What the task requires
All records should be written out again exactly.

══════════

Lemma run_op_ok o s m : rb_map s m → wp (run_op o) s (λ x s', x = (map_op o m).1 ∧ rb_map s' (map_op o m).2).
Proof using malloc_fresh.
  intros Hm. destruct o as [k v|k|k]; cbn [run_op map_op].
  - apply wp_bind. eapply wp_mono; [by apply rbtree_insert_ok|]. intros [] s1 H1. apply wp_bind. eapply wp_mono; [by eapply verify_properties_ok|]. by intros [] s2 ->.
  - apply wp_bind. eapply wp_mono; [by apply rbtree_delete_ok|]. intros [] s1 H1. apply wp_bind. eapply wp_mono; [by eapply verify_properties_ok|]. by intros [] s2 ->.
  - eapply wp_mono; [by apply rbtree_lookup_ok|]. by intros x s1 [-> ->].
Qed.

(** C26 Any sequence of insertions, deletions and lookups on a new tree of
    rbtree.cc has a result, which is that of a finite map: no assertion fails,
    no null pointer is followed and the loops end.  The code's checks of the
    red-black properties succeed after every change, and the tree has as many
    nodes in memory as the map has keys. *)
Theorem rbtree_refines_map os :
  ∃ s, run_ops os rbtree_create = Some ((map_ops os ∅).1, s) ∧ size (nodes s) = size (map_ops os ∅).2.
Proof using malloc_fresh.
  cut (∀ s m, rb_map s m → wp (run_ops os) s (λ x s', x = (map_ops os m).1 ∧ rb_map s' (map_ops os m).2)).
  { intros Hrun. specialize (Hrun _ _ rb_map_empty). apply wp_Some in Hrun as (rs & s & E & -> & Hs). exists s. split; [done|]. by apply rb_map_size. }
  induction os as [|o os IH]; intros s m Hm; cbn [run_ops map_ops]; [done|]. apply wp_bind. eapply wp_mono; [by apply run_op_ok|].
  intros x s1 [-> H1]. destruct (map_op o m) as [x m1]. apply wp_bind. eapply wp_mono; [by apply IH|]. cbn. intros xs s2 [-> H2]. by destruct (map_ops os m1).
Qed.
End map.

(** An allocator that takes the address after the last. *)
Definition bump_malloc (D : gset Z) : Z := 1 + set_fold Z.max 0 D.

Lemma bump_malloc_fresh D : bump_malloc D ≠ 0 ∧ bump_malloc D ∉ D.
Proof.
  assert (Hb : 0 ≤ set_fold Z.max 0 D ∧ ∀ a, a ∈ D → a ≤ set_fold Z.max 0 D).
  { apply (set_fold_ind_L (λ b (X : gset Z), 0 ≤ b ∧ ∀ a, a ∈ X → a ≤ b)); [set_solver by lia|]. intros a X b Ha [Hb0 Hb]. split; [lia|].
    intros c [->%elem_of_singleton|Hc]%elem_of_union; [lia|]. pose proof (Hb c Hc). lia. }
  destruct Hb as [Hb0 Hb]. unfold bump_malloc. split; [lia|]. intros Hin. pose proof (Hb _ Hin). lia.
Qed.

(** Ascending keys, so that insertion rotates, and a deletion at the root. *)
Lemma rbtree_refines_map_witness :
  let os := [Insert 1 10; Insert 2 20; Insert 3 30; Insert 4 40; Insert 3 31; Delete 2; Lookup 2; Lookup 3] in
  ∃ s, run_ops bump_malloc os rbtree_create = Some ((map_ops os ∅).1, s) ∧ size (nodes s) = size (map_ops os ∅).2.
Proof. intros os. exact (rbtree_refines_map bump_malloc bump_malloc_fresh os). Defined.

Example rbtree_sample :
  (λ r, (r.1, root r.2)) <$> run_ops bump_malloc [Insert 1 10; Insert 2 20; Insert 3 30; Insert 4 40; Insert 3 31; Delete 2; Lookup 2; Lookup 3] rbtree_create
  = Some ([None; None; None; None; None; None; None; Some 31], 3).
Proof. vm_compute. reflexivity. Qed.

══════════

Written answer
Lemma run_op_ok o s m : rb_map s m → wp (run_op o) s (λ x s', x = (map_op o m).1 ∧ rb_map s' (map_op o m).2).
Proof using malloc_fresh.
  intros Hm. destruct o as [k v|k|k]; cbn [run_op map_op].
  - apply wp_bind. eapply wp_mono; [by apply rbtree_insert_ok|]. intros [] s1 H1. apply wp_bind. eapply wp_mono; [by eapply verify_properties_ok|]. by intros [] s2 ->.
  - apply wp_bind. eapply wp_mono; [by apply rbtree_delete_ok|]. intros [] s1 H1. apply wp_bind. eapply wp_mono; [by eapply verify_properties_ok|]. by intros [] s2 ->.
  - eapply wp_mono; [by apply rbtree_lookup_ok|]. by intros x s1 [-> ->].
Qed.

(** C26 Any sequence of insertions, deletions and lookups on a new tree of
    rbtree.cc has a result, which is that of a finite map: no assertion fails,
    no null pointer is followed and the loops end.  The code's checks of the
    red-black properties succeed after every change, and the tree has as many
    nodes in memory as the map has keys. *)
Theorem rbtree_refines_map os :
  ∃ s, run_ops os rbtree_create = Some ((map_ops os ∅).1, s) ∧ size (nodes s) = size (map_ops os ∅).2.
Proof using malloc_fresh.
  cut (∀ s m, rb_map s m → wp (run_ops os) s (λ x s', x = (map_ops os m).1 ∧ rb_map s' (map_ops os m).2)).
  { intros Hrun. specialize (Hrun _ _ rb_map_empty). apply wp_Some in Hrun as (rs & s & E & -> & Hs). exists s. split; [done|]. by apply rb_map_size. }
  induction os as [|o os IH]; intros s m Hm; cbn [run_ops map_ops]; [done|]. apply wp_bind. eapply wp_mono; [by apply run_op_ok|].
  intros x s1 [-> H1]. destruct (map_op o m) as [x m1]. apply wp_bind. eapply wp_mono; [by apply IH|]. cbn. intros xs s2 [-> H2]. by destruct (map_ops os m1).
Qed.
End map.

(** An allocator that takes the address after the last. *)
Definition bump_malloc (D : gset Z) : Z := 1 + set_fold Z.max 0 D.

Lemma bump_malloc_fresh D : bump_malloc D ≠ 0 ∧ bump_malloc D ∉ D.
Proof.
  assert (Hb : 0 ≤ set_fold Z.max 0 D ∧ ∀ a, a ∈ D → a ≤ set_fold Z.max 0 D).
  { apply (set_fold_ind_L (λ b (X : gset Z), 0 ≤ b ∧ ∀ a, a ∈ X → a ≤ b)); [set_solver by lia|]. intros a X b Ha [Hb0 Hb]. split; [lia|].
    intros c [->%elem_of_singleton|Hc]%elem_of_union; [lia|]. pose proof (Hb c Hc). lia. }
  destruct Hb as [Hb0 Hb]. unfold bump_malloc. split; [lia|]. intros Hin. pose proof (Hb _ Hin). lia.
Qed.

(** Ascending keys, so that insertion rotates, and a deletion at the root. *)
Lemma rbtree_refines_map_witness :
  let os := [Insert 1 10; Insert 2 20; Insert 3 30; Insert 4 40; Insert 3 31; Delete 2; Lookup 2; Lookup 3] in
  ∃ s, run_ops bump_malloc os rbtree_create = Some ((map_ops os ∅).1, s) ∧ size (nodes s) = size (map_ops os ∅).2.
Proof. intros os. exact (rbtree_refines_map bump_malloc bump_malloc_fresh os). Defined.

Example rbtree_sample :
  (λ r, (r.1, root r.2)) <$> run_ops bump_malloc [Insert 1 10; Insert 2 20; Insert 3 30; Insert 4 40; Insert 3 31; Delete 2; Lookup 2; Lookup 3] rbtree_create
  = Some ([None; None; None; None; None; None; None; Some 31], 3).
Proof. vm_compute. reflexivity. Qed.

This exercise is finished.